EXERCISE REQUIREMENTS: Below are some records; output all of them exactly.
PROVIDED DATA section start
(* ===== verification/Common.v ===== *)
(** crates/common, besides the configuration: host.rs reads what identifies the host,
    output.rs has the reports of the command line, paths.rs the paths of the kernel's
    files. *)

From S2P Require Import Prelude F64 Text.

(** ** paths.rs *)

(** [LinuxPaths]: its root *)
Definition LinuxPaths : Type := string.
Definition linux_root : LinuxPaths := "/"%string.
Definition resolve (root : LinuxPaths) (absolute : string) : string :=
  path_join root (trim_start_char "/" absolute).
Definition machine_id_path (p : LinuxPaths) : string := resolve p "/etc/machine-id".
Definition os_release_path (p : LinuxPaths) : string := resolve p "/etc/os-release".
Definition proc_dir (p : LinuxPaths) : string := resolve p "/proc".
Definition meminfo_path (p : LinuxPaths) : string := resolve p "/proc/meminfo".
Definition vmstat_path (p : LinuxPaths) : string := resolve p "/proc/vmstat".
Definition kernel_release_path (p : LinuxPaths) : string := resolve p "/proc/sys/kernel/osrelease".
Definition psi_memory_path (p : LinuxPaths) : string := resolve p "/proc/pressure/memory".
Definition psi_cpu_path (p : LinuxPaths) : string := resolve p "/proc/pressure/cpu".
Definition psi_io_path (p : LinuxPaths) : string := resolve p "/proc/pressure/io".
Definition cgroup_controllers_path (p : LinuxPaths) : string :=
  resolve p "/sys/fs/cgroup/cgroup.controllers".

(** ** host.rs *)

Record HostMetadata := {
  hm_machine_id : string;
  hm_hostname : string;
  hm_distro : string;
  hm_distro_version : option string;
  hm_kernel_version : string;
  hm_cpu_model : option string;
  hm_cpu_cores : option Z;
  hm_ram_total_bytes : Z;
  hm_swap_total_bytes : Z;
  hm_gpu_model : option string;
  hm_storage_model : option string
}.
Inductive HostMetadataError :=
| HostRead (field path source : string)
| HostInvalid (field message : string).
(** the [Display] implementation that [thiserror] derives *)
Definition host_error_to_string (e : HostMetadataError) : string :=
  match e with
  | HostRead field path source =>
      "cannot read required host metadata `" ++ field ++ "` at " ++ path ++ ": " ++ source
  | HostInvalid field message =>
      "required host metadata field `" ++ field ++ "` is missing or invalid: " ++ message
  end%string.

(** What [read_once] asks of the host: a file, the host name ([None] when it is not UTF-8)
    and the parallelism available. *)
Class HostProbe (W : Type) := {
  probe_text : string -> W -> result string string;
  probe_hostname : W -> result (option string) string;
  probe_parallelism : W -> option Z
}.

Section Host.
Context {W : Type} `{HostProbe W}.

Definition read_required (field path : string) (w : W) : result string HostMetadataError :=
  match probe_text path w with
  | Err source => Err (HostRead field path source)
  | Ok text =>
      let value := trim text in
      reject (str_empty value) (HostInvalid field "value is empty") ;? Ok value
  end.

(** the entry of one line of os-release *)
Definition os_release_entry (line : string) : option (string * string) :=
  let line := trim line in
  if str_empty line || starts_with "#" line then None
  else
    match split_once "=" line with
    | None => None
    | Some (key, value) => Some (trim key, trim_char "'" (trim_char "034" (trim value)))
    end.
(** the entries collected into a map: the last one of a key stays *)
Definition parse_os_release (input : string) : gmap string string :=
  foldl (fun m kv => <[fst kv := snd kv]> m) ∅ (omap os_release_entry (lines input)).
Definition required_map_value (values : gmap string string) (key field : string) :
    result string HostMetadataError :=
  match values !! key with
  | Some value => if str_empty (trim value)
                  then Err (HostInvalid field ("`" ++ key ++ "` is absent from os-release"))
                  else Ok value
  | None => Err (HostInvalid field ("`" ++ key ++ "` is absent from os-release"))
  end.
Definition meminfo_kib (input key : string) : result Z HostMetadataError :=
  let? value := ok_or (find_map (fun line =>
      match split_once ":" line with
      | Some (name, value) => then_some (String.eqb name key) value
      | None => None
      end) (lines input)) (HostInvalid "meminfo" ("`" ++ key ++ "` is missing")) in
  let? token := ok_or (head (split_whitespace value))
    (HostInvalid "meminfo" ("`" ++ key ++ "` has no numeric value")) in
  let? kib := ok_or (parse_u64 token)
    (HostInvalid "meminfo" ("`" ++ key ++ "` is invalid: " ++ int_error false u64_max token)) in
  ok_or (u64_checked_mul kib 1024) (HostInvalid "meminfo" ("`" ++ key ++ "` overflows bytes")).

(** [u32::try_from] *)
Definition u32_of (n : Z) : option Z := then_some ((0 <=? n) && (n <=? u32_max)) n.

Definition read_once (paths : LinuxPaths) (w : W) : result HostMetadata HostMetadataError :=
  let? machine_id := read_required "machine_id" (machine_id_path paths) w in
  let? os_release_text := read_required "os_release" (os_release_path paths) w in
  let os_release := parse_os_release os_release_text in
  let? distro := required_map_value os_release "ID" "distro" in
  let? kernel_version := read_required "kernel_version" (kernel_release_path paths) w in
  let? meminfo := read_required "meminfo" (meminfo_path paths) w in
  let? ram_total_bytes := meminfo_kib meminfo "MemTotal" in
  let? swap_total_bytes := meminfo_kib meminfo "SwapTotal" in
  let? name := match probe_hostname w with
               | Err source => Err (HostRead "hostname" "<system hostname>" source)
               | Ok None => Err (HostInvalid "hostname" "hostname is not valid UTF-8")
               | Ok (Some name) => Ok name
               end in
  reject (str_empty (trim name)) (HostInvalid "hostname" "hostname is empty") ;?
  Ok {| hm_machine_id := machine_id; hm_hostname := name; hm_distro := distro;
        hm_distro_version := os_release !! "VERSION_ID"%string;
        hm_kernel_version := kernel_version; hm_cpu_model := None;
        hm_cpu_cores := probe_parallelism w ≫= u32_of;
        hm_ram_total_bytes := ram_total_bytes; hm_swap_total_bytes := swap_total_bytes;
        hm_gpu_model := None; hm_storage_model := None |}.
End Host.

(** ** output.rs *)

Inductive CheckStatus := CheckPass | CheckWarn | CheckFail.
#[export] Instance CheckStatus_eq_dec : EqDecision CheckStatus.
Proof. solve_decision. Defined.
Record CheckResult := {
  cr_name : string;
  cr_status : CheckStatus;
  cr_message : string;
  cr_details : option string
}.
Record DoctorReport := { dr_checks : list CheckResult }.
Definition has_failures (self : DoctorReport) : bool :=
  existsb (fun check => bool_decide (cr_status check = CheckFail)) (dr_checks self).
Definition exit_code (self : DoctorReport) : Z := if has_failures self then 2 else 0.

Record HostSummary := {
  hs_id : Z;
  hs_machine_id : string;
  hs_hostname : string;
  hs_distro : string;
  hs_distro_version : option string;
  hs_kernel_version : string
}.
Record SessionSummary := {
  sm_id : Z;
  sm_host_id : Z;
  sm_mode : string;
  sm_daemon_version : string;
  sm_started_at : string;
  sm_ended_at : option string;
  sm_clean_shutdown : bool
}.
Inductive StatusState := DatabaseMissing | NoSessions | SessionOpen | ClosedClean | ClosedUnclean.
#[export] Instance StatusState_eq_dec : EqDecision StatusState.
Proof. solve_decision. Defined.
Record StatusReport := {
  sr_database_path : string;
  sr_database_present : bool;
  sr_schema_version : option Z;
  sr_last_host : option HostSummary;
  sr_last_session : option SessionSummary;
  sr_state : StatusState;
  sr_state_description : string
}.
PROVIDED DATA section end
EXERCISE RESPONSE:
(* ===== verification/Common.v ===== *)
(** crates/common, besides the configuration: host.rs reads what identifies the host,
    output.rs has the reports of the command line, paths.rs the paths of the kernel's
    files. *)

From S2P Require Import Prelude F64 Text.

(** ** paths.rs *)

(** [LinuxPaths]: its root *)
Definition LinuxPaths : Type := string.
Definition linux_root : LinuxPaths := "/"%string.
Definition resolve (root : LinuxPaths) (absolute : string) : string :=
  path_join root (trim_start_char "/" absolute).
Definition machine_id_path (p : LinuxPaths) : string := resolve p "/etc/machine-id".
Definition os_release_path (p : LinuxPaths) : string := resolve p "/etc/os-release".
Definition proc_dir (p : LinuxPaths) : string := resolve p "/proc".
Definition meminfo_path (p : LinuxPaths) : string := resolve p "/proc/meminfo".
Definition vmstat_path (p : LinuxPaths) : string := resolve p "/proc/vmstat".
Definition kernel_release_path (p : LinuxPaths) : string := resolve p "/proc/sys/kernel/osrelease".
Definition psi_memory_path (p : LinuxPaths) : string := resolve p "/proc/pressure/memory".
Definition psi_cpu_path (p : LinuxPaths) : string := resolve p "/proc/pressure/cpu".
Definition psi_io_path (p : LinuxPaths) : string := resolve p "/proc/pressure/io".
Definition cgroup_controllers_path (p : LinuxPaths) : string :=
  resolve p "/sys/fs/cgroup/cgroup.controllers".

(** ** host.rs *)

Record HostMetadata := {
  hm_machine_id : string;
  hm_hostname : string;
  hm_distro : string;
  hm_distro_version : option string;
  hm_kernel_version : string;
  hm_cpu_model : option string;
  hm_cpu_cores : option Z;
  hm_ram_total_bytes : Z;
  hm_swap_total_bytes : Z;
  hm_gpu_model : option string;
  hm_storage_model : option string
}.
Inductive HostMetadataError :=
| HostRead (field path source : string)
| HostInvalid (field message : string).
(** the [Display] implementation that [thiserror] derives *)
Definition host_error_to_string (e : HostMetadataError) : string :=
  match e with
  | HostRead field path source =>
      "cannot read required host metadata `" ++ field ++ "` at " ++ path ++ ": " ++ source
  | HostInvalid field message =>
      "required host metadata field `" ++ field ++ "` is missing or invalid: " ++ message
  end%string.

(** What [read_once] asks of the host: a file, the host name ([None] when it is not UTF-8)
    and the parallelism available. *)
Class HostProbe (W : Type) := {
  probe_text : string -> W -> result string string;
  probe_hostname : W -> result (option string) string;
  probe_parallelism : W -> option Z
}.

Section Host.
Context {W : Type} `{HostProbe W}.

Definition read_required (field path : string) (w : W) : result string HostMetadataError :=
  match probe_text path w with
  | Err source => Err (HostRead field path source)
  | Ok text =>
      let value := trim text in
      reject (str_empty value) (HostInvalid field "value is empty") ;? Ok value
  end.

(** the entry of one line of os-release *)
Definition os_release_entry (line : string) : option (string * string) :=
  let line := trim line in
  if str_empty line || starts_with "#" line then None
  else
    match split_once "=" line with
    | None => None
    | Some (key, value) => Some (trim key, trim_char "'" (trim_char "034" (trim value)))
    end.
(** the entries collected into a map: the last one of a key stays *)
Definition parse_os_release (input : string) : gmap string string :=
  foldl (fun m kv => <[fst kv := snd kv]> m) ∅ (omap os_release_entry (lines input)).
Definition required_map_value (values : gmap string string) (key field : string) :
    result string HostMetadataError :=
  match values !! key with
  | Some value => if str_empty (trim value)
                  then Err (HostInvalid field ("`" ++ key ++ "` is absent from os-release"))
                  else Ok value
  | None => Err (HostInvalid field ("`" ++ key ++ "` is absent from os-release"))
  end.
Definition meminfo_kib (input key : string) : result Z HostMetadataError :=
  let? value := ok_or (find_map (fun line =>
      match split_once ":" line with
      | Some (name, value) => then_some (String.eqb name key) value
      | None => None
      end) (lines input)) (HostInvalid "meminfo" ("`" ++ key ++ "` is missing")) in
  let? token := ok_or (head (split_whitespace value))
    (HostInvalid "meminfo" ("`" ++ key ++ "` has no numeric value")) in
  let? kib := ok_or (parse_u64 token)
    (HostInvalid "meminfo" ("`" ++ key ++ "` is invalid: " ++ int_error false u64_max token)) in
  ok_or (u64_checked_mul kib 1024) (HostInvalid "meminfo" ("`" ++ key ++ "` overflows bytes")).

(** [u32::try_from] *)
Definition u32_of (n : Z) : option Z := then_some ((0 <=? n) && (n <=? u32_max)) n.

Definition read_once (paths : LinuxPaths) (w : W) : result HostMetadata HostMetadataError :=
  let? machine_id := read_required "machine_id" (machine_id_path paths) w in
  let? os_release_text := read_required "os_release" (os_release_path paths) w in
  let os_release := parse_os_release os_release_text in
  let? distro := required_map_value os_release "ID" "distro" in
  let? kernel_version := read_required "kernel_version" (kernel_release_path paths) w in
  let? meminfo := read_required "meminfo" (meminfo_path paths) w in
  let? ram_total_bytes := meminfo_kib meminfo "MemTotal" in
  let? swap_total_bytes := meminfo_kib meminfo "SwapTotal" in
  let? name := match probe_hostname w with
               | Err source => Err (HostRead "hostname" "<system hostname>" source)
               | Ok None => Err (HostInvalid "hostname" "hostname is not valid UTF-8")
               | Ok (Some name) => Ok name
               end in
  reject (str_empty (trim name)) (HostInvalid "hostname" "hostname is empty") ;?
  Ok {| hm_machine_id := machine_id; hm_hostname := name; hm_distro := distro;
        hm_distro_version := os_release !! "VERSION_ID"%string;
        hm_kernel_version := kernel_version; hm_cpu_model := None;
        hm_cpu_cores := probe_parallelism w ≫= u32_of;
        hm_ram_total_bytes := ram_total_bytes; hm_swap_total_bytes := swap_total_bytes;
        hm_gpu_model := None; hm_storage_model := None |}.
End Host.

(** ** output.rs *)

Inductive CheckStatus := CheckPass | CheckWarn | CheckFail.
#[export] Instance CheckStatus_eq_dec : EqDecision CheckStatus.
Proof. solve_decision. Defined.
Record CheckResult := {
  cr_name : string;
  cr_status : CheckStatus;
  cr_message : string;
  cr_details : option string
}.
Record DoctorReport := { dr_checks : list CheckResult }.
Definition has_failures (self : DoctorReport) : bool :=
  existsb (fun check => bool_decide (cr_status check = CheckFail)) (dr_checks self).
Definition exit_code (self : DoctorReport) : Z := if has_failures self then 2 else 0.

Record HostSummary := {
  hs_id : Z;
  hs_machine_id : string;
  hs_hostname : string;
  hs_distro : string;
  hs_distro_version : option string;
  hs_kernel_version : string
}.
Record SessionSummary := {
  sm_id : Z;
  sm_host_id : Z;
  sm_mode : string;
  sm_daemon_version : string;
  sm_started_at : string;
  sm_ended_at : option string;
  sm_clean_shutdown : bool
}.
Inductive StatusState := DatabaseMissing | NoSessions | SessionOpen | ClosedClean | ClosedUnclean.
#[export] Instance StatusState_eq_dec : EqDecision StatusState.
Proof. solve_decision. Defined.
Record StatusReport := {
  sr_database_path : string;
  sr_database_present : bool;
  sr_schema_version : option Z;
  sr_last_host : option HostSummary;
  sr_last_session : option SessionSummary;
  sr_state : StatusState;
  sr_state_description : string
}.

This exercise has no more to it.